OVERNIGHT POLICY RATE REMAINS UNCHANGED
The Reserve Bank of Fiji Board at its meeting yesterday, kept the Overnight Policy Rate unchanged at 0.5 per cent.
The Governor and Chairman of the Board, Ariff Ali stated that the decision was based on recent developments in the global and domestic economy, which posed no immediate threat to the Bank’s twin monetary policy objectives of low inflation and adequate foreign reserves.
On the external front, Governor Ali noted that the recent growth projections released by the International Monetary Fund suggests a modest pick-up in global economic activity in 2020.
Global growth is forecast to rise to 3.3 per cent in 2020 from an estimated 2.9 per cent in 2019, down from earlier projections of 3.4 per cent and 3 per cent, respectively.
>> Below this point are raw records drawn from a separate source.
(* ===== verification/Attestation.v ===== *)
(** * Attestation: assembling and verifying fast-finality attestations

    Models [assemble_vote_attestation] of [src/consensus/parlia/consensus.rs],
    run by the producer of a block, and [verify_vote_attestation],
    [verify_seal], [get_justified_header] and [verify_cascading_fields] of
    [src/node/evm/pre_execution.rs], run by everyone else, over a view of the
    node's headers, snapshots and votes.  The BLS library and the ECDSA
    recovery are parameters. *)

From stdpp Require Import base tactics numbers option list sorting gmap strings.
From Stdlib Require Import ZArith Lia Bool.
From S2P Require Import Prelude.
From S2P Require Import Hardforks.
From S2P Require Import Header.
From S2P Require Import Snapshot.
From S2P Require Import Extra.
From S2P Require Import Backoff.

(** The operations of [blst::min_pk] the code uses; keys and signatures travel as
    the numbers of their bytes. *)
Class BlsApi := {
  BlsSignature : Type;
  BlsPublicKey : Type;
  signature_from_bytes : Z → option BlsSignature;
  signature_to_bytes : BlsSignature → Z;
  public_key_from_bytes : Z → option BlsPublicKey;
  aggregate : list BlsSignature → option BlsSignature;
  fast_aggregate_verify : BlsSignature → Z → list BlsPublicKey → bool;
  verify_one : BlsSignature → Z → BlsPublicKey → bool;  (* [Signature::verify] *)
}.

(** What BLS guarantees: an aggregate of signatures on one message verifies under
    the keys of the signers, in any order; verifying one signature is verifying
    the aggregate of one; bytes round-trip. *)
Class BlsLaws (B : BlsApi) := {
  signature_bytes_roundtrip s : signature_from_bytes (signature_to_bytes s) = Some s;
  aggregate_nonempty ss : ss ≠ [] → is_Some (aggregate ss);
  aggregate_verifies m ss ks ks' s :
    Forall2 (λ s k, fast_aggregate_verify s m [k] = true) ss ks → ks' ≡ₚ ks →
    aggregate ss = Some s → fast_aggregate_verify s m ks' = true;
  verify_one_aggregate s m k : verify_one s m k = fast_aggregate_verify s m [k];
}.

(** [RecoveryId::try_from], [RecoverableSignature::from_compact],
    [SECP256K1.recover_ecdsa] and the address of the key, in one step. *)
Class EcdsaApi := {
  recover_address : Z → bytes → Z → option Z;  (* digest, 64 bytes, recovery byte *)
}.

(** The stores a node reads: the header cache and provider, the snapshots, the
    vote pool. *)
Record ChainView := {
  cached_header_by_hash : Z → option Header;
  provider_header_by_hash : Z → option Header;
  cached_header_by_number : Z → option Header;
  provider_header_by_number : Z → option Header;
  snapshot_by_hash : Z → option Snapshot;
  fetch_vote_by_block_hash_and_source_number : Z → Z → list VoteEnvelope;
}.

Definition get_header_by_hash_from_cache (view : ChainView) (h : Z) : option Header :=
  match cached_header_by_hash view h with
  | Some header => Some header
  | None => provider_header_by_hash view h
  end.

Definition get_cannonical_header_from_cache (view : ChainView) (n : Z) : option Header :=
  match cached_header_by_number view n with
  | Some header => Some header
  | None => provider_header_by_number view n
  end.

(** [BscBlockExecutionError] of [node/evm/error.rs]; foreign errors are their
    messages. *)
Inductive BscBlockExecutionError : Set :=
| Validation (e : BscBlockValidationError)
| PaymentLaneStateUnavailable (reason : string)
| NoSnapshotFound
| EthCallFailed
| GetTopValidatorsFailed
| ParentUnknown (hash : Z)
| ApplySnapshotFailed
| UnknownHeader (block_hash : Z)
| VoteAddrNotFoundInSnap (address : Z)
| BLSTInnerError
| ProviderInnerError (error : string)
| SystemContractUpgradeError
| FailedToSignSystemTransaction (error : string)
| GlobalSignerNotInitializedForMiningMode.

(** The executor's error: a verdict on the block, which the engine may remember
    ([BlockExecutionError::Validation]), or a local failure
    ([BlockExecutionError::other], [BlockExecutionError::msg]).
    [PreExecutionInvalid] is a verdict wrapped in [PreExecutionValidationError].
    [ShuffleOutOfFuel] is the model's own: the shuffle of the back-off time had
    too little fuel. *)
Inductive BlockExecutionError : Set :=
| BlockInvalid (e : BscBlockValidationError)
| PreExecutionInvalid (e : BlockExecutionError)
| BlockOther (e : BscBlockExecutionError)
| BlockMsg (message : string)
| ShuffleOutOfFuel.

(** [From<BscBlockExecutionError> for BlockExecutionError] *)
Definition from_bsc (err : BscBlockExecutionError) : BlockExecutionError :=
  match err with
  | Validation (FutureBlock _ _) => BlockOther err
  | Validation validation_err => BlockInvalid validation_err
  | _ => BlockOther err
  end.

Definition pre_snapshot_unavailable : string :=
  "Failed to get pre snapshot from snapshot provider".

Definition ValidationError (e : BscBlockValidationError) : BlockExecutionError :=
  from_bsc (Validation e).

Definition is_verdict (error : BlockExecutionError) : bool :=
  match error with BlockInvalid _ | PreExecutionInvalid _ => true | _ => false end.

Definition mark_pre_execution_error (error : BlockExecutionError) : BlockExecutionError :=
  if is_verdict error then PreExecutionInvalid error else error.

Definition is_execution_evidence (error : BlockExecutionError) : bool :=
  match error with
  | PreExecutionInvalid _ => false
  | BlockInvalid _ => true
  | _ => false
  end.

(** [u64::count_ones] *)
Definition count_ones (x : Z) : Z := zlen (filter (λ i, Z.testbit x i = true) (seqZ 0 64)).

(** [usize::div_ceil(n * 2, 3)] *)
Definition quorum_of (n : Z) : Z := div_ceil (n * 2) 3.

Section Assemble.
Context `{F : ForkConditionApi, HashApi, R : AttestationRlp, B : BlsApi}.
Implicit Types (self : Parlia) (view : ChainView) (header : Header).

(** The search for a target with enough votes, at most [times] generations up. *)
Fixpoint find_target view (justified_number : Z) (times : nat) (target_header : Header)
    : exec ParliaConsensusError (list VoteEnvelope * Header * option Snapshot) :=
  match times with
  | O => Done ([], target_header, None)
  | S times =>
      let parent_hash' := parent_hash target_header in
      let target_hash' := hash_slow target_header in
      snap ← ok_or (snapshot_by_hash view parent_hash') (SnapshotNotFound parent_hash');
      let votes := fetch_vote_by_block_hash_and_source_number view target_hash' justified_number in
      if quorum_of (zlen (validators snap)) <=? zlen votes
      then Done (votes, target_header, Some snap)
      else
        header ← ok_or (provider_header_by_hash view parent_hash') (HeaderNotFound parent_hash');
        if number header <=? justified_number then Done (votes, header, None)
        else find_target view justified_number times header
  end.

(** Every vote is for the attested data. *)
Fixpoint check_votes (d : VoteData) (votes : list VoteEnvelope) : exec ParliaConsensusError unit :=
  match votes with
  | [] => Done tt
  | vote :: votes =>
      if negb (vote_data_hash (data vote) =? vote_data_hash d) then Fail (FetchVoteError (vote_address vote))
      else check_votes d votes
  end.

(** The first vote of each vote address that belongs to the snapshot. *)
Definition keep_first_vote (snap : Snapshot) (m : gmap Z Z) (vote : VoteEnvelope) : gmap Z Z :=
  if existsb (λ p, vote_addr p.2 =? vote_address vote) (map_to_list (validators_map snap))
  then match m !! vote_address vote with
       | Some _ => m
       | None => <[vote_address vote := signature vote]> m
       end
  else m.

Definition unique_votes (snap : Snapshot) (votes : list VoteEnvelope) : gmap Z Z :=
  fold_left (keep_first_vote snap) votes ∅.

(** The entries [(index, vote address, signature)] in the order of the map. *)
Definition ordered_votes (snap : Snapshot) (unique : gmap Z Z) : list (Z * Z * Z) :=
  omap (λ p, (λ sig, (index_of_info p.2, vote_addr p.2, sig)) <$> unique !! vote_addr p.2)
    (map_to_list (validators_map snap)).

(** [vote_address_set |= 1 << (index - 1)]; the shift amount is taken modulo 64. *)
Definition set_bits (entries : list (Z * Z * Z)) : Z :=
  fold_left (λ acc e, Z.lor acc (wrap64 (Z.shiftl 1 (sub64 e.1.1 1 mod 64)))) entries 0.

Definition decode_signature (e : Z * Z * Z) : exec ParliaConsensusError BlsSignature :=
  ok_or (signature_from_bytes e.2) AggregateSignatureError.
While the recent signing of a trade deal between the United States (US) and
China should ease tensions and enhance manufacturing activity and global trade flows, the recent Coronavirus outbreak along with a re-escalation in the US-Iran conflict and other geopolitical tensions could derail global growth prospects going forward.
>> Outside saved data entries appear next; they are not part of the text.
(* ===== verification/AttestationProps.v ===== *)
(** * AttestationProps: theorems about attestations

    An attestation the producer assembles is accepted by the verifier; an
    accepted one is backed by two thirds of the validators of the snapshot
    before its target, so that two of them share a third; and the seal check. *)

From stdpp Require Import base tactics numbers option list sorting gmap fin_maps.
From Stdlib Require Import ZArith Lia Bool.
From S2P Require Import Prelude.
From S2P Require Import Hardforks.
From S2P Require Import Header.
From S2P Require Import Snapshot.
From S2P Require Import SnapshotProps.
From S2P Require Import SnapshotClaims.
From S2P Require Import Extra.
From S2P Require Import ExtraProps.
From S2P Require Import Backoff.
From S2P Require Import Attestation.

(** ** Bit sets *)

Lemma bit_of_index k : 0 <= k < 64 → wrap64 (Z.shiftl 1 (k mod 64)) = 2 ^ k.
Proof.
  intros Hk. rewrite Z.mod_small, Z.shiftl_mul_pow2, Z.mul_1_l by lia. apply wrap64_small. unfold is_u64.
  pose proof (Z.pow_pos_nonneg 2 k). pose proof (Z.pow_lt_mono_r 2 k 64). lia.
Qed.

Lemma set_bits_testbit_from es acc i :
  Forall (λ e : Z * Z * Z, 1 <= e.1.1 <= 64) es → 0 <= i →
  Z.testbit (fold_left (λ acc e, Z.lor acc (wrap64 (Z.shiftl 1 (sub64 e.1.1 1 mod 64)))) es acc) i =
  Z.testbit acc i || existsb (λ e : Z * Z * Z, e.1.1 - 1 =? i) es.
Proof.
  intros Hes Hi. revert acc. induction Hes as [|e es He Hes IH]; intros acc; cbn [fold_left existsb].
  { by rewrite orb_false_r. }
  rewrite IH, sub64_small, bit_of_index by lia.
  rewrite Z.lor_spec, Z.pow2_bits_eqb by lia. by rewrite orb_assoc.
Qed.

Lemma set_bits_testbit es i :
  Forall (λ e : Z * Z * Z, 1 <= e.1.1 <= 64) es → 0 <= i →
  Z.testbit (set_bits es) i = true ↔ ∃ e, e ∈ es ∧ e.1.1 - 1 = i.
Proof.
  intros Hes Hi. unfold set_bits. rewrite set_bits_testbit_from by done.
  rewrite Z.bits_0, orb_false_l, existsb_exists. split.
  - intros (e & Hin & E). exists e. rewrite list_elem_of_In. split; [done|lia].
  - intros (e & Hin & E). exists e. rewrite <- list_elem_of_In. split; [done|lia].
Qed.

(** ** The validators behind the bits *)

(** A snapshot whose map indexes at most 64 distinct validators. *)
Record committee_ok (s : Snapshot) : Prop := {
  co_map : map_indexes (validators s) (validators_map s);
  co_nodup : NoDup (validators s);
  co_small : zlen (validators s) <= 64;
}.

Lemma committee_index s v info i :
  committee_ok s → validators s !! i = Some v → validators_map s !! v = Some info →
  index_of_info info = Z.of_nat i + 1 ∧ 1 <= index_of_info info <= 64.
Proof.
  intros [Hm Hnd Hs] Hi Hv. destruct (mi_index _ _ Hm v info Hv) as [H1 Hl].
  pose proof (NoDup_lookup _ _ _ _ Hnd Hi Hl). apply lookup_lt_Some in Hi. unfold zlen in Hs. lia.
Qed.

(** The entries of the map are the validators with their information. *)
Lemma committee_entries s :
  committee_ok s →
  map_to_list (validators_map s) ≡ₚ
    omap (λ v, (λ info, (v, info)) <$> validators_map s !! v) (validators s).
Proof.
  intros [Hm Hnd _]. apply NoDup_Permutation.
  - apply NoDup_map_to_list.
  - clear Hm. induction Hnd as [|v l Hv Hnd IH]; [constructor|]. cbn.
    destruct (validators_map s !! v) as [info|]; cbn; [|done]. apply NoDup_cons. split; [|done].
    intros (w & Hw & E)%list_elem_of_omap.
    destruct (validators_map s !! w); [|done]. injection E as -> _. done.
  - intros [v info]. rewrite elem_of_map_to_list, list_elem_of_omap. split.
    + intros Hv. exists v. split; [apply (mi_dom _ _ Hm); eauto|]. by rewrite Hv.
    + intros (w & _ & E). destruct (validators_map s !! w) as [i|] eqn:Ew; [|done]. by injection E as -> ->.
Qed.

(** The vote addresses of the committee that have a vote. *)
Definition voting_addrs (s : Snapshot) (unique : gmap Z Z) : list Z :=
  omap (λ v, info ← validators_map s !! v; _ ← unique !! vote_addr info; Some (vote_addr info)) (validators s).

Lemma ordered_votes_bounds s unique :
  committee_ok s → Forall (λ e : Z * Z * Z, 1 <= e.1.1 <= 64) (ordered_votes s unique).
Proof.
  intros Hc. apply Forall_forall. intros e (p & Hp & E)%list_elem_of_omap.
  destruct p as [v info]. apply elem_of_map_to_list in Hp. simpl in E.
  destruct (unique !! vote_addr info); [|done]. injection E as <-. simpl.
  destruct (list_elem_of_lookup_1 (validators s) v) as [i Hi].
  { apply (mi_dom _ _ (co_map s Hc)). eauto. }
  by eapply committee_index.
Qed.

(** The bit of position [i] is set exactly when the validator there has a vote. *)
Lemma committee_bit s unique i v info :
  committee_ok s → validators s !! i = Some v → validators_map s !! v = Some info →
  Z.testbit (set_bits (ordered_votes s unique)) (Z.of_nat i) = true ↔ is_Some (unique !! vote_addr info).
Proof.
  intros Hc Hi Hv. rewrite set_bits_testbit by (lia || by apply ordered_votes_bounds). split.
  - intros (e & (p & Hp & E)%list_elem_of_omap & Hidx). destruct p as [w info'].
    apply elem_of_map_to_list in Hp. simpl in E.
    destruct (unique !! vote_addr info') eqn:Eu; [|done]. injection E as <-. simpl in Hidx.
    destruct (mi_index _ _ (co_map s Hc) w info' Hp) as [_ Hl].
    replace (Z.to_nat (index_of_info info' - 1)) with i in Hl by lia. simplify_eq. eauto.
  - intros [sig Hsig]. destruct (committee_index s v info i Hc Hi Hv) as [Hidx _].
    exists (index_of_info info, vote_addr info, sig). split; [|simpl; lia].
    apply list_elem_of_omap. exists (v, info). rewrite elem_of_map_to_list. split; [done|]. simpl. by rewrite Hsig.
Qed.

(** The verifier collects exactly these addresses. *)
Lemma collect_voting_addrs s unique :
  committee_ok s →
  collect_vote_addrs (validators_map s) (set_bits (ordered_votes s unique)) 0 (validators s) =
    Done (voting_addrs s unique).
Proof.
  intros Hc. unfold voting_addrs.
  assert (Hgen : ∀ l k, validators s = take k (validators s) ++ l → length (take k (validators s)) = k →
    collect_vote_addrs (validators_map s) (set_bits (ordered_votes s unique)) (Z.of_nat k) l =
    Done (omap (λ v, info ← validators_map s !! v; _ ← unique !! vote_addr info; Some (vote_addr info)) l)).
  { induction l as [|v l IH]; intros k Hl Hk; [done|]. cbn [collect_vote_addrs].
    assert (Hi : validators s !! k = Some v).
    { rewrite Hl. by apply list_lookup_middle. }
    destruct (proj2 (mi_dom _ _ (co_map s Hc) v)) as [info Hinfo].
    { by eapply list_elem_of_lookup_2. }
    pose proof (committee_index s v info k Hc Hi Hinfo) as [Hidx Hb].
    pose proof (committee_bit s unique k v info Hc Hi Hinfo) as Hbit.
    replace (Z.of_nat k <? 64) with true by lia. cbn [andb].
    replace (Z.of_nat k + 1) with (Z.of_nat (S k)) by lia.
    assert (Hrest : collect_vote_addrs (validators_map s) (set_bits (ordered_votes s unique)) (Z.of_nat (S k)) l =
      Done (omap (λ v, info ← validators_map s !! v; _ ← unique !! vote_addr info; Some (vote_addr info)) l)).
    { apply IH.
      - erewrite take_S_r by exact Hi. by rewrite <- app_assoc.
      - rewrite length_take. apply lookup_lt_Some in Hi. lia. }
    cbn [omap list_omap]. rewrite Hinfo. cbn [mbind option_bind].
    destruct (unique !! vote_addr info) as [sig|] eqn:Eu.
    - rewrite (proj2 Hbit) by eauto. cbn [ok_or mbind exec_bind option_bind]. by rewrite Hrest.
    - destruct (Z.testbit _ _); [|done]. destruct (proj1 Hbit eq_refl) as [? ?]. congruence. }
  by apply (Hgen (validators s) 0%nat).
Qed.

Lemma ordered_addrs_perm s unique :
  committee_ok s → (λ e : Z * Z * Z, e.1.2) <$> ordered_votes s unique ≡ₚ voting_addrs s unique.
Proof.
  intros Hc. unfold ordered_votes, voting_addrs. rewrite (committee_entries s Hc).
  induction (validators s) as [|v l IH]; [done|]. cbn.
  destruct (validators_map s !! v) as [info|]; cbn; [|done].
  destruct (unique !! vote_addr info); cbn; [|done]. by apply perm_skip.
Qed.

Lemma voting_addrs_length s unique : zlen (voting_addrs s unique) <= zlen (validators s).
Proof.
  unfold voting_addrs, zlen. induction (validators s) as [|v l IH]; [done|]. cbn.
  destruct (validators_map s !! v) as [info|]; cbn; [|lia].
  destruct (unique !! vote_addr info); cbn; lia.
Qed.

(** ** Signatures *)

Section Signatures.
Context `{HashApi, B : BlsApi}.

(** A vote whose signature verifies under its own address, as the pool checks. *)
Definition vote_valid (v : VoteEnvelope) : Prop :=
  ∃ k s, public_key_from_bytes (vote_address v) = Some k ∧ signature_from_bytes (signature v) = Some s ∧
         fast_aggregate_verify s (vote_data_hash (data v)) [k] = true.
Domestically, the Fijian economy is anticipated to expand at a slightly higher rate of 1.7 per cent in 2020, following an estimated growth of 1.0 per cent in 2019.
The growth is expected to be underpinned by the agriculture, information and communication, manufacturing, financial and insurance activities, wholesale and retail and accommodation and food service sectors.
However, headwinds from the global economy coupled with the Coronavirus outbreak and the Australian bushfires could negatively weigh on the economic outturn for this year.
Domestic demand which had been weak throughout last year is expected to recover in 2020 in tandem with economic activity.
Annual inflation stood at a record low of -0.9 per cent in December 2019, compared to the 4.8 per cent recorded in 2018 on account of lower prices in the communication and alcoholic beverages, tobacco and narcotics categories.
Foreign reserves (RBF holdings) are around $2,248.1 million (30/01), sufficient to cover 5.1 months of retained imports of goods and non-factor services and are expected to remain comfortable in the medium-term.
Governor Ali concluded that with the stable outlook for foreign reserves and inflation.
The Bank will maintain its accommodative stance and will continue to closely monitor economic developments as well as risks and align monetary policy accordingly.”